• _Work required_: Of the lines below, write out exactly those from the line with "moment of arming, for" through the line with "intros Hd. unfold", both included, and skip the rest.

[Collected data]
__________

(* ===== verification/ReceivePolicy.v ===== *)
(** * The money gates of the Lightning receive leg

    [packages/solver-core/src/core/receive.ts]: the final CLTV delta asked of
    the payer, the largest exit delay the corridor serves, and the decision to
    fund the Arkade side of an armed payment. *)
From S2P Require Import Prelude Timelocks.

Definition MIN_SETTLE_WINDOW : Z := 90 * MINUTE.
Definition SETTLE_SAFETY_MARGIN : Z := 15 * MINUTE.
Definition UNILATERAL_RECOURSE_MARGIN : Z := 30 * MINUTE.
Definition MAX_FINAL_CLTV_BLOCKS : Z := 2016.
Definition HTLC_SECONDS_PER_BLOCK : Z := 150.
Definition MAX_REFUND_HORIZON : Z := 2 * HOUR.

Definition minHtlcWindowFor (soloDelay : Z) (acceptUnilateralGap : bool) : Z :=
  Z.max MIN_SETTLE_WINDOW
    (Z.max (MAX_REFUND_HORIZON + SETTLE_SAFETY_MARGIN)
           (if acceptUnilateralGap then 0 else rawDelaySeconds soloDelay + UNILATERAL_RECOURSE_MARGIN)).

Definition minFinalCltvBlocksFor (soloDelay : Z) (acceptUnilateralGap : bool) : Z :=
  ceil_div (minHtlcWindowFor soloDelay acceptUnilateralGap) HTLC_SECONDS_PER_BLOCK.

Definition htlcDeadlineFromHeight (timeoutHeight currentHeight now : Z) : Z :=
  now + (timeoutHeight - currentHeight) * HTLC_SECONDS_PER_BLOCK.

Inductive ExitDelayError :=
  | NoExitDelayServable
  | LadderError (e : TimelockError).

(** The loop of [maxServableExitDelay], counting [unit] down to one. *)
Fixpoint servable_from (unit : nat) : result ExitDelayError Z :=
  match unit with
  | O => Err NoExitDelayServable
  | S rest =>
      let delay := Z.of_nat unit * SEQUENCE_GRANULARITY_SECONDS in
      match deriveUnilateralDelays (of_Z delay) with
      | Err e => Err (LadderError e)
      | Ok l =>
          if minFinalCltvBlocksFor (unilateralRefundWithoutReceiverDelay l) false
               <=? MAX_FINAL_CLTV_BLOCKS
          then Ok delay
          else servable_from rest
      end
  end.

Definition maxServableExitDelay : result ExitDelayError Z :=
  servable_from (Z.to_nat
    (MAX_FINAL_CLTV_BLOCKS * HTLC_SECONDS_PER_BLOCK / SEQUENCE_GRANULARITY_SECONDS)).

Inductive ReceiveFundingRefusal :=
  | invoice_expired
  | htlc_not_armed
  | settle_window_too_short
  | refund_deadline_too_late
  | unilateral_recourse_after_htlc.

Record ReceiveFundingInput := mkFunding {
  fu_invoiceExpiresAt : Z;
  fu_htlcExpiresAt : option Z;
  fu_refundLocktime : Z;
  fu_soloDelay : Z;
  fu_acceptUnilateralGap : bool;
  fu_now : Z;
}.

Inductive ReceiveFundingDecision := Fund | RefuseFunding (reason : ReceiveFundingRefusal).

(** [Err]: the assertion on the stored locktime threw. *)
Definition evaluateReceiveFunding (i : ReceiveFundingInput)
  : result TimelockError ReceiveFundingDecision :=
  if fu_now i >=? fu_invoiceExpiresAt i then Ok (RefuseFunding invoice_expired)
  else match fu_htlcExpiresAt i with
  | None => Ok (RefuseFunding htlc_not_armed)
  | Some htlcExpiresAt =>
      if htlcExpiresAt - fu_now i <? MIN_SETTLE_WINDOW then
        Ok (RefuseFunding settle_window_too_short)
      else
        _ ← assertAbsoluteLocktime (of_Z (fu_refundLocktime i)) "refundLocktime" seconds;
        if fu_refundLocktime i >? htlcExpiresAt - SETTLE_SAFETY_MARGIN then
          Ok (RefuseFunding refund_deadline_too_late)
        else if negb (fu_acceptUnilateralGap i) &&
                (fu_now i + rawDelaySeconds (fu_soloDelay i) + UNILATERAL_RECOURSE_MARGIN
                   >? htlcExpiresAt) then
          Ok (RefuseFunding unilateral_recourse_after_htlc)
        else Ok Fund
  end.

(** ** Theorems *)

Ltac unfold_receive :=
  unfold MIN_SETTLE_WINDOW, SETTLE_SAFETY_MARGIN, UNILATERAL_RECOURSE_MARGIN,
    MAX_REFUND_HORIZON, MAX_FINAL_CLTV_BLOCKS, HTLC_SECONDS_PER_BLOCK, HOUR, MINUTE in *.

(** The exact condition under which the Arkade side is funded: the invoice is
    live, the payment is armed with at least 90 minutes to settle it, the
    solver's committed refund opens 15 minutes before that deadline [E], and
    so does its solo recourse, 30 minutes before [E], unless the operator
    accepted that gap. *)
Theorem fund_iff (i : ReceiveFundingInput) :
  evaluateReceiveFunding i = Ok Fund ↔
  ∃ E, fu_htlcExpiresAt i = Some E ∧
    fu_now i < fu_invoiceExpiresAt i ∧
    fu_now i + 90 * MINUTE ≤ E ∧
    LOCKTIME_THRESHOLD ≤ fu_refundLocktime i ∧
    fu_refundLocktime i + 15 * MINUTE ≤ E ∧
    (fu_acceptUnilateralGap i = false →
     fu_now i + rawDelaySeconds (fu_soloDelay i) + 30 * MINUTE ≤ E).
Proof.
  unfold evaluateReceiveFunding. unfold_receive.
  rewrite Z.geb_leb.
  destruct (Z.leb_spec (fu_invoiceExpiresAt i) (fu_now i)); [split; [done|naive_solver lia]|].
  destruct (fu_htlcExpiresAt i) as [E|]; [|naive_solver].
  destruct (Z.ltb_spec (E - fu_now i) (90 * 60)).
  { split; [done|]. intros (? & [= <-] & ?). lia. }
  rewrite bind_Ok. setoid_rewrite Z.gtb_ltb. split.
  - intros ([] & Ha%assert_seconds_Ok & Hk). exists E.
    case_match eqn:Hr; [done|]. case_match eqn:Hg; [done|]. bool_to_prop.
    split_and!; try done; try lia. intros Hn. rewrite Hn in Hg.
    destruct Hg; [done|]. bool_to_prop. lia.
  - intros (? & [= <-] & _ & _ & Ha & Hr & Hg). exists tt. split; [by apply assert_seconds_Ok|].
    case_match eqn:Hr1; [rewrite ?Z.gtb_ltb in Hr1; bool_to_prop; lia|].
    case_match eqn:Hg1; [|done]. rewrite ?Z.gtb_ltb in Hg1. bool_to_prop.
    specialize (Hg ltac:(done)). lia.
Qed.

(** An invoice minted to the chooser cannot be refused by a gate the chooser
    forgot: if the payer honours the final delta of [minFinalCltvBlocksFor],
    the deadline computed from the timeout height passes every gate at the
    moment of arming, for any refund deadline within the horizon. *)
Theorem minted_invoice_is_fundable (soloDelay now height invoiceExpiresAt refundLocktime : Z) (gap : bool) :
  LOCKTIME_THRESHOLD ≤ refundLocktime ≤ now + MAX_REFUND_HORIZON →
  now < invoiceExpiresAt →
  evaluateReceiveFunding {|
    fu_invoiceExpiresAt := invoiceExpiresAt;
    fu_htlcExpiresAt :=
      Some (htlcDeadlineFromHeight (height + minFinalCltvBlocksFor soloDelay gap) height now);
    fu_refundLocktime := refundLocktime; fu_soloDelay := soloDelay;
    fu_acceptUnilateralGap := gap; fu_now := now |} = Ok Fund.
Proof.
  intros Hr Hi. apply fund_iff. cbn [fu_htlcExpiresAt fu_now fu_invoiceExpiresAt
    fu_refundLocktime fu_acceptUnilateralGap fu_soloDelay].
  unfold htlcDeadlineFromHeight, minFinalCltvBlocksFor.
  pose proof (ceil_div_spec (minHtlcWindowFor soloDelay gap) 150 ltac:(lia)) as Hc.
  unfold minHtlcWindowFor in *. unfold_receive. eexists. split; [done|].
  set (w := rawDelaySeconds soloDelay) in *.
  split_and!; try lia. intros ->. lia.
Qed.

Lemma minted_invoice_is_fundable_witness :
  (LOCKTIME_THRESHOLD ≤ 1700007200 ≤ 1700000000 + MAX_REFUND_HORIZON ∧ 1700000000 < 1700003600) ∧
  evaluateReceiveFunding (mkFunding 1700003600
    (Some (htlcDeadlineFromHeight (850000 + minFinalCltvBlocksFor 90624 false) 850000 1700000000))
    1700007200 90624 false 1700000000) = Ok Fund.
Proof.
  split; [by vm_compute|].
  apply (minted_invoice_is_fundable 90624 1700000000 850000 1700003600 1700007200 false);
    by vm_compute.
Defined.

Lemma minFinalCltvBlocksFor_seconds d :
  512 ≤ d → minFinalCltvBlocksFor d false ≤ 2016 ↔ d ≤ 300600.
Proof.
  intros Hd. unfold minFinalCltvBlocksFor, minHtlcWindowFor. rewrite rawDelaySeconds_seconds by done.
  unfold_receive. set (w := Z.max _ _) in *. pose proof (ceil_div_spec w 150 ltac:(lia)). lia.
Qed.

(** The downward search of [maxServableExitDelay] returns, and what it returns
    is exact: an exit delay in seconds has a ladder whose invoice stays within
    the 2016-block ceiling if and only if it is at most that bound. *)
Theorem maxServableExitDelay_exact :
  ∃ bound, maxServableExitDelay = Ok bound ∧
    ∀ d l, 512 ≤ d → deriveUnilateralDelays (of_Z d) = Ok l →
      minFinalCltvBlocksFor (unilateralRefundWithoutReceiverDelay l) false ≤ MAX_FINAL_CLTV_BLOCKS
        ↔ d ≤ bound.
Proof.
  exists 296448. split; [by vm_compute|]. intros d l Hd Hl.
  pose proof (ceilToGranularity_spec d) as [Hc [k Hk]].
  assert (unilateralRefundWithoutReceiverDelay l = ceilToGranularity d + 4096) as ->.
  { unfold deriveUnilateralDelays in Hl. rewrite throw_if_bind, integer_of_Z in Hl.
    destruct Hl as [_ Hl]. unfold relativeDelayFrom, SEQUENCE_GRANULARITY_SECONDS in Hl.
    rewrite Z.geb_leb, (proj2 (Z.leb_le 512 d)) in Hl by done. cbn [unit_of] in Hl.
    by apply throw_if_bind in Hl as [_ [= <-]]. }
  unfold MAX_FINAL_CLTV_BLOCKS. rewrite minFinalCltvBlocksFor_seconds by lia. lia.
Qed.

__________

• _Answer below_:
    moment of arming, for any refund deadline within the horizon. *)
Theorem minted_invoice_is_fundable (soloDelay now height invoiceExpiresAt refundLocktime : Z) (gap : bool) :
  LOCKTIME_THRESHOLD ≤ refundLocktime ≤ now + MAX_REFUND_HORIZON →
  now < invoiceExpiresAt →
  evaluateReceiveFunding {|
    fu_invoiceExpiresAt := invoiceExpiresAt;
    fu_htlcExpiresAt :=
      Some (htlcDeadlineFromHeight (height + minFinalCltvBlocksFor soloDelay gap) height now);
    fu_refundLocktime := refundLocktime; fu_soloDelay := soloDelay;
    fu_acceptUnilateralGap := gap; fu_now := now |} = Ok Fund.
Proof.
  intros Hr Hi. apply fund_iff. cbn [fu_htlcExpiresAt fu_now fu_invoiceExpiresAt
    fu_refundLocktime fu_acceptUnilateralGap fu_soloDelay].
  unfold htlcDeadlineFromHeight, minFinalCltvBlocksFor.
  pose proof (ceil_div_spec (minHtlcWindowFor soloDelay gap) 150 ltac:(lia)) as Hc.
  unfold minHtlcWindowFor in *. unfold_receive. eexists. split; [done|].
  set (w := rawDelaySeconds soloDelay) in *.
  split_and!; try lia. intros ->. lia.
Qed.

Lemma minted_invoice_is_fundable_witness :
  (LOCKTIME_THRESHOLD ≤ 1700007200 ≤ 1700000000 + MAX_REFUND_HORIZON ∧ 1700000000 < 1700003600) ∧
  evaluateReceiveFunding (mkFunding 1700003600
    (Some (htlcDeadlineFromHeight (850000 + minFinalCltvBlocksFor 90624 false) 850000 1700000000))
    1700007200 90624 false 1700000000) = Ok Fund.
Proof.
  split; [by vm_compute|].
  apply (minted_invoice_is_fundable 90624 1700000000 850000 1700003600 1700007200 false);
    by vm_compute.
Defined.

Lemma minFinalCltvBlocksFor_seconds d :
  512 ≤ d → minFinalCltvBlocksFor d false ≤ 2016 ↔ d ≤ 300600.
Proof.
  intros Hd. unfold minFinalCltvBlocksFor, minHtlcWindowFor. rewrite rawDelaySeconds_seconds by done.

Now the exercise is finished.